La subversion par les plantes

C’est l’histoire d’un paisible et solitaire employé du cadastre qui, à la veille de la retraite, se met « à imaginer, comme d’autres rêvent d’accouplements, diverses formes de sédition ». Un noyau de pêche recraché sur le chemin du travail, et qui avait pris racine, lui a donné à méditer. Lui qui jusque-là trompait son ennui par des rituels dérisoires consacre désormais ses nuits et tout son temps libre à un dessein secret : il se fait patient jardinier de l’Apocalypse, semant dans les moindres failles de la civilisation urbaine les graines qui saperont ses bases et l’enseveliront sous un exubérant chaos végétal. Son idée n’a rien d’extravagant : en 1897, nous apprend-il, aux Etats-Unis, la jacinthe d’eau, « pas plus grosse qu’une salade », causait de tels dégâts - « invasion, débordements, chaussées rompues, accrocs divers, cultures étouffées sous le poids de la mauvaise herbe » - qu’il avait fallu envoyer l’armée. On a tendance à l’oublier : « En temps ordinaire seul un acharnement de tous les instants empêche la ville de sombrer sous les arbres - et, sinon les arbres, les fougères, les mousses, les pissenlits, l’herbe-aux-gueux et la rue fétide. Seul un aveuglement tout aussi permanent permet d’oublier que, tous les ans, dans nos murs, vingt-sept mille grains de pollen de toutes espèces se déposent sur un seul centimètre carré. »

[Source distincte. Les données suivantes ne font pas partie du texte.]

(* ===== verification/Bencode.v ===== *)
(** * Bencode: [internal/bt/bencode.go]

    The dynamic values the encoder accepts and the decoder builds, [Encode],
    [Decode] and the typed getters on dictionaries.  A Go map is an association
    list whose keys are distinct; its order stands for the iteration order, which
    Go leaves open.  A [*bytes.Reader] is the list of the bytes it has not read. *)

From S2P Require Import Prelude GoStd.


(** ** Values: the dynamic types behind [interface{}] *)

Inductive bval :=
  | VString (s : bytes)                  (* string *)
  | VBytes (s : bytes)                   (* []byte *)
  | VInt (z : Z)                         (* int *)
  | VInt64 (z : Z)                       (* int64 *)
  | VUint16 (z : Z)                      (* uint16 *)
  | VUint32 (z : Z)                      (* uint32 *)
  | VList (l : list bval)                (* []interface{} *)
  | VDict (d : list (bytes * bval))      (* map[string]interface{} *)
  | VOther (ty : string).                (* any other type, or nil *)

Abbreviation dict := (list (bytes * bval)).

Section bval_ind.
Variable P : bval → Prop.
Hypotheses (HString : ∀ s, P (VString s)) (HBytes : ∀ s, P (VBytes s))
  (HInt : ∀ z, P (VInt z)) (HInt64 : ∀ z, P (VInt64 z))
  (HUint16 : ∀ z, P (VUint16 z)) (HUint32 : ∀ z, P (VUint32 z))
  (HList : ∀ l, Forall P l → P (VList l))
  (HDict : ∀ d, Forall (λ e, P e.2) d → P (VDict d))
  (HOther : ∀ t, P (VOther t)).

Fixpoint bval_nested_ind (v : bval) : P v :=
  match v with
  | VString s => HString s
  | VBytes s => HBytes s
  | VInt z => HInt z
  | VInt64 z => HInt64 z
  | VUint16 z => HUint16 z
  | VUint32 z => HUint32 z
  | VList l => HList l
      ((fix go l : Forall P l :=
          match l with [] => Forall_nil_2 _ | v :: l => Forall_cons_2 _ _ _ (bval_nested_ind v) (go l) end) l)
  | VDict d => HDict d
      ((fix go d : Forall (λ e, P e.2) d :=
          match d with [] => Forall_nil_2 _ | e :: d => Forall_cons_2 _ _ _ (bval_nested_ind e.2) (go d) end) d)
  | VOther t => HOther t
  end.
End bval_ind.

(** Reading and assigning a key of a Go map. *)
Fixpoint dict_lookup {A} (k : bytes) (d : list (bytes * A)) : option A :=
  match d with
  | [] => None
  | (k', v) :: d => if decide (k = k') then Some v else dict_lookup k d
  end.

Fixpoint dict_insert {A} (k : bytes) (v : A) (d : list (bytes * A)) : list (bytes * A) :=
  match d with
  | [] => [(k, v)]
  | (k', v') :: d => if decide (k = k') then (k, v) :: d else (k', v') :: dict_insert k v d
  end.

Inductive bencode_error :=
  | ErrInvalidByte (b : byte)     (* wraps ErrInvalidBencode: unexpected byte *)
  | ErrInvalidLength              (* wraps ErrInvalidBencode: invalid string length *)
  | ErrUnexpectedEOF
  | ErrNum (e : num_error)        (* an error of strconv *)
  | ErrUnsupportedType            (* unsupported type: %T *)
  | ErrExpectedDict.              (* expected dictionary, got %T *)

(** ** Encoding *)

(** ["%d:%s"] of a byte string. *)
Definition enc_string (s : bytes) : bytes := fmt_d (Z.of_nat (length s)) ++ bs ":" ++ s.

(** ["i%de"]. *)
Definition enc_int (z : Z) : bytes := bs "i" ++ fmt_d z ++ bs "e".

(** The loop over the sorted keys; [enc] holds the encodings of the values. *)
Fixpoint encode_entries (keys : list bytes) (enc : list (bytes * outcome bencode_error bytes))
  : outcome bencode_error bytes :=
  match keys with
  | [] => Ok []
  | k :: keys =>
      v ← default (Err ErrUnsupportedType) (dict_lookup k enc);
      rest ← encode_entries keys enc;
      Ok (enc_string k ++ v ++ rest)
  end.

Fixpoint encode (v : bval) : outcome bencode_error bytes :=
  match v with
  | VString s | VBytes s => Ok (enc_string s)
  | VInt z | VInt64 z | VUint16 z | VUint32 z => Ok (enc_int z)
  | VList l =>
      items ← seq_outcomes (List.map encode l);
      Ok (bs "l" ++ concat items ++ bs "e")
  | VDict d =>
      let enc := List.map (λ e, (e.1, encode e.2)) d in
      body ← encode_entries (sort_Strings (List.map fst d)) enc;
      Ok (bs "d" ++ body ++ bs "e")
  | VOther _ => Err ErrUnsupportedType
  end.

Definition Encode (v : bval) : outcome bencode_error bytes := encode v.

(** ** Decoding *)

(** [make([]byte, n)] panics when [n] bytes exceed the address space the runtime
    manages (48 bits on 64-bit platforms). *)
Definition maxAlloc : Z := 2 ^ 48.

Definition ReadByte (r : bytes) : option (byte * bytes) :=
  match r with [] => None | b :: r => Some (b, r) end.

(** [peekByte]: [ReadByte] then [UnreadByte]. *)
Definition peekByte (r : bytes) : option byte := fst <$> ReadByte r.

Fixpoint decodeInt_loop (buf r : bytes) : outcome bencode_error (bytes * bytes) :=
  match r with
  | [] => Err ErrUnexpectedEOF
  | b :: r => if decide (b = x65) then Ok (buf, r) else decodeInt_loop (buf ++ [b]) r
  end.

Definition decodeInt (r : bytes) : outcome bencode_error (Z * bytes) :=
  '(buf, r) ← decodeInt_loop [] r;
  z ← map_err ErrNum (ParseInt buf);
  Ok (z, r).

Fixpoint decodeString_loop (lenBuf r : bytes) : outcome bencode_error (bytes * bytes) :=
  match r with
  | [] => Err ErrUnexpectedEOF
  | b :: r =>
      if decide (b = x3a) then Ok (lenBuf, r)
      else if negb (is_digit b) then Err ErrInvalidLength
      else decodeString_loop (lenBuf ++ [b]) r
  end.

Definition decodeString (r : bytes) : outcome bencode_error (bytes * bytes) :=
  '(lenBuf, r) ← decodeString_loop [] r;
  length ← map_err ErrNum (Atoi lenBuf);
  if (length <? 0) || (maxAlloc <? length) then Panic PanicMakeSlice
  else match ReadFull length r with
       | None => Err ErrUnexpectedEOF
       | Some (data, r) => Ok (data, r)
       end.

Fixpoint decode (fuel : nat) (r : bytes) : outcome bencode_error (bval * bytes) :=
  match fuel with
  | O => NoFuel
  | S fuel =>
      match ReadByte r with
      | None => Err ErrUnexpectedEOF
      | Some (b, r') =>
          if decide (b = x69) then '(z, r) ← decodeInt r'; Ok (VInt64 z, r)
          else if decide (b = x6c) then '(l, r) ← decodeList fuel [] r'; Ok (VList l, r)
          else if decide (b = x64) then '(d, r) ← decodeDict fuel [] r'; Ok (VDict d, r)
          else if is_digit b then '(s, r) ← decodeString r; Ok (VBytes s, r)
          else Err (ErrInvalidByte b)
      end
  end
with decodeList (fuel : nat) (l : list bval) (r : bytes) : outcome bencode_error (list bval * bytes) :=
  match fuel with
  | O => NoFuel
  | S fuel =>
      match peekByte r with
      | None => Err ErrUnexpectedEOF
      | Some b =>
          if decide (b = x65) then Ok (l, drop 1 r)
          else '(item, r) ← decode fuel r; decodeList fuel (l ++ [item]) r
      end
  end
with decodeDict (fuel : nat) (d : dict) (r : bytes) : outcome bencode_error (dict * bytes) :=
  match fuel with
  | O => NoFuel
  | S fuel =>
      match peekByte r with
      | None => Err ErrUnexpectedEOF
      | Some b =>
          if decide (b = x65) then Ok (d, drop 1 r)
          else '(key, r) ← decodeString r;
               '(val, r) ← decode fuel r;
               decodeDict fuel (dict_insert key val d) r
      end
  end.

(** Enough fuel for any input of the length of [data]. *)
Definition decode_fuel (data : bytes) : nat := 2 * length data + 2.

Definition Decode (data : bytes) : outcome bencode_error bval :=
  '(v, _) ← decode (decode_fuel data) data; Ok v.

Definition DecodeDict (data : bytes) : outcome bencode_error dict :=
  v ← Decode data;
  match v with VDict d => Ok d | _ => Err ErrExpectedDict end.

(** ** Getters *)

Definition GetString (d : dict) (key : bytes) : option bytes :=
  match dict_lookup key d with
  | Some (VBytes v) => Some v
  | Some (VString v) => Some v
  | _ => None
  end.

Definition GetBytes (d : dict) (key : bytes) : option bytes :=
  match dict_lookup key d with
  | Some (VBytes v) => Some v
  | Some (VString v) => Some v
  | _ => None
  end.

Definition GetInt (d : dict) (key : bytes) : option Z :=
  match dict_lookup key d with
  | Some (VInt64 v) => Some v
  | Some (VInt v) => Some v
  | _ => None
  end.

Definition GetDict (d : dict) (key : bytes) : option dict :=
  match dict_lookup key d with Some (VDict v) => Some v | _ => None end.

Definition GetList (d : dict) (key : bytes) : option (list bval) :=
  match dict_lookup key d with Some (VList v) => Some v | _ => None end.

(** ** Association lists as Go maps *)

Section dict_lemmas.
Context {A : Type}.
Implicit Types (d : list (bytes * A)) (k : bytes) (v : A).

(** The finite map a Go map denotes. *)
Definition dict_map d : gmap bytes A := list_to_map d.

Lemma dict_lookup_map k d : dict_lookup k d = dict_map d !! k.
Proof.
  induction d as [|[k' v] d IH]; [done|]. cbn. case_decide as H.
  - subst. by rewrite lookup_insert_eq.
  - by rewrite lookup_insert_ne by done.
Qed.

Lemma dict_insert_map k v d : dict_map (dict_insert k v d) = <[k := v]> (dict_map d).
Proof.
  induction d as [|[k' v'] d IH]; [done|]. cbn. case_decide as H; cbn.
  - subst. by rewrite insert_insert_eq.
  - unfold dict_map in IH. by rewrite IH, insert_insert_ne.
Qed.

Lemma dict_lookup_insert_eq k v d : dict_lookup k (dict_insert k v d) = Some v.
Proof. by rewrite dict_lookup_map, dict_insert_map, lookup_insert_eq. Qed.

Lemma dict_lookup_insert_ne k k' v d :
  k ≠ k' → dict_lookup k' (dict_insert k v d) = dict_lookup k' d.
Proof. intros. by rewrite !dict_lookup_map, dict_insert_map, lookup_insert_ne. Qed.

Lemma elem_of_dict_insert k v d e :
  e ∈ dict_insert k v d → e = (k, v) ∨ e ∈ d.
Proof.
  induction d as [|[k' v'] d IH]; cbn; [set_solver|]. case_decide; set_solver.
Qed.

Lemma elem_of_keys_insert k v d k' :
  k' ∈ (dict_insert k v d).*1 ↔ k' = k ∨ k' ∈ d.*1.
Proof.
  induction d as [|[k1 v1] d IH]; cbn; [set_solver|].
  case_decide; subst; cbn; set_solver.
Qed.

Lemma NoDup_dict_insert k v d : NoDup d.*1 → NoDup (dict_insert k v d).*1.
Proof.
  induction d as [|[k' v'] d IH]; cbn; [by repeat constructor; set_solver|].
  intros [Hk Hd]%NoDup_cons. case_decide as H; cbn.
  - subst. by constructor.
  - constructor; [|by apply IH]. rewrite elem_of_keys_insert. set_solver.
Qed.

Lemma dict_insert_fresh k v d : k ∉ d.*1 → dict_insert k v d = d ++ [(k, v)].
Proof.
  induction d as [|[k' v'] d IH]; cbn; [done|]. intros Hk.
  rewrite decide_False by set_solver. rewrite IH by set_solver. done.
Qed.

Lemma dict_lookup_elem_of k v d : dict_lookup k d = Some v → (k, v) ∈ d.
Proof.
  induction d as [|[k' v'] d IH]; cbn; [done|].
  case_decide; [intros [= ->]; subst|intros ?%IH]; set_solver.
Qed.

Lemma dict_lookup_Some k v d : NoDup d.*1 → dict_lookup k d = Some v ↔ (k, v) ∈ d.
Proof. intros Hd. rewrite dict_lookup_map. symmetry. by apply elem_of_list_to_map. Qed.

Lemma dict_lookup_is_Some k d : k ∈ d.*1 → ∃ v, dict_lookup k d = Some v.
Proof.
  induction d as [|[k' v'] d IH]; cbn; [set_solver|].
  case_decide; [eauto|]. intros [->|?]%elem_of_cons; [done|by apply IH].
Qed.

Lemma dict_lookup_perm k d d' :
  NoDup d.*1 → d ≡ₚ d' → dict_lookup k d = dict_lookup k d'.
Proof.
  intros Hd Hp. rewrite !dict_lookup_map. unfold dict_map.
  by rewrite (list_to_map_proper d d').
Qed.
End dict_lemmas.

Lemma dict_lookup_fmap {A B} (f : A → B) k (d : list (bytes * A)) :
  dict_lookup k (List.map (λ e, (e.1, f e.2)) d) = f <$> dict_lookup k d.
Proof. induction d as [|[k' v] d IH]; cbn; [done|]. by case_decide. Qed.

Lemma keys_map {A B} (f : A → B) (d : list (bytes * A)) :
  (List.map (λ e, (e.1, f e.2)) d).*1 = d.*1.
Proof. induction d as [|[k v] d IH]; [done|]. by cbn; f_equal. Qed.

Example decode_ex : Decode (bs "d3:cow3:moo4:spami-3ee") =
  Ok (VDict [(bs "cow", VBytes (bs "moo")); (bs "spam", VInt64 (-3))]).
Proof. vm_compute. reflexivity. Qed.
Example encode_ex : Encode (VDict [(bs "t", VInt 3); (bs "a", VList [VString (bs "x"); VInt64 (-12)])]) =
  Ok (bs "d1:al1:xi-12ee1:ti3ee").
Proof. vm_compute. reflexivity. Qed.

Le narrateur de Pierre Senges ne veut pas qu’on se méprenne : son but est bien d’en finir, et non de refaire de la planète un Eden inviolé. Il imiterait volontiers ces prisonniers qui, astreints à des travaux de jardinage d’utilité publique, avaient semé leurs graines de façon à ce que la floraison trace sur les pelouses les insultes les plus grossières. Sa vision des plantes est tout sauf idyllique : il les aime glauques et vaseuses autant que primesautières et évanescentes - tant que ça pousse... La pollution ne le dérange pas, au contraire : il trouve très intéressantes les herbes nitrophytes qui prolifèrent à proximité des décharges et des cheminées d’usines. C’est qu’« être de mauvais augure aide à prendre la vie du bon côté », aussi. Cependant, il sait qu’il doit faire preuve d’un minimum d’hypocrisie s’il ne veut pas attirer les soupçons sur ses étranges activités : « Le jardinier devra faire en sorte que chacun, se trompant, assimile son apocalypse aux jardins de Cythère ou d’Adonis, aux banquets de rose et de miel : il devra, comme ces petits trafiquants en quête de couverture honorable, dissimuler son apocalypse derrière des utopies agraires - peut-être aussi : écologiques, hippies, prêchant le naturel pour semer le poison. »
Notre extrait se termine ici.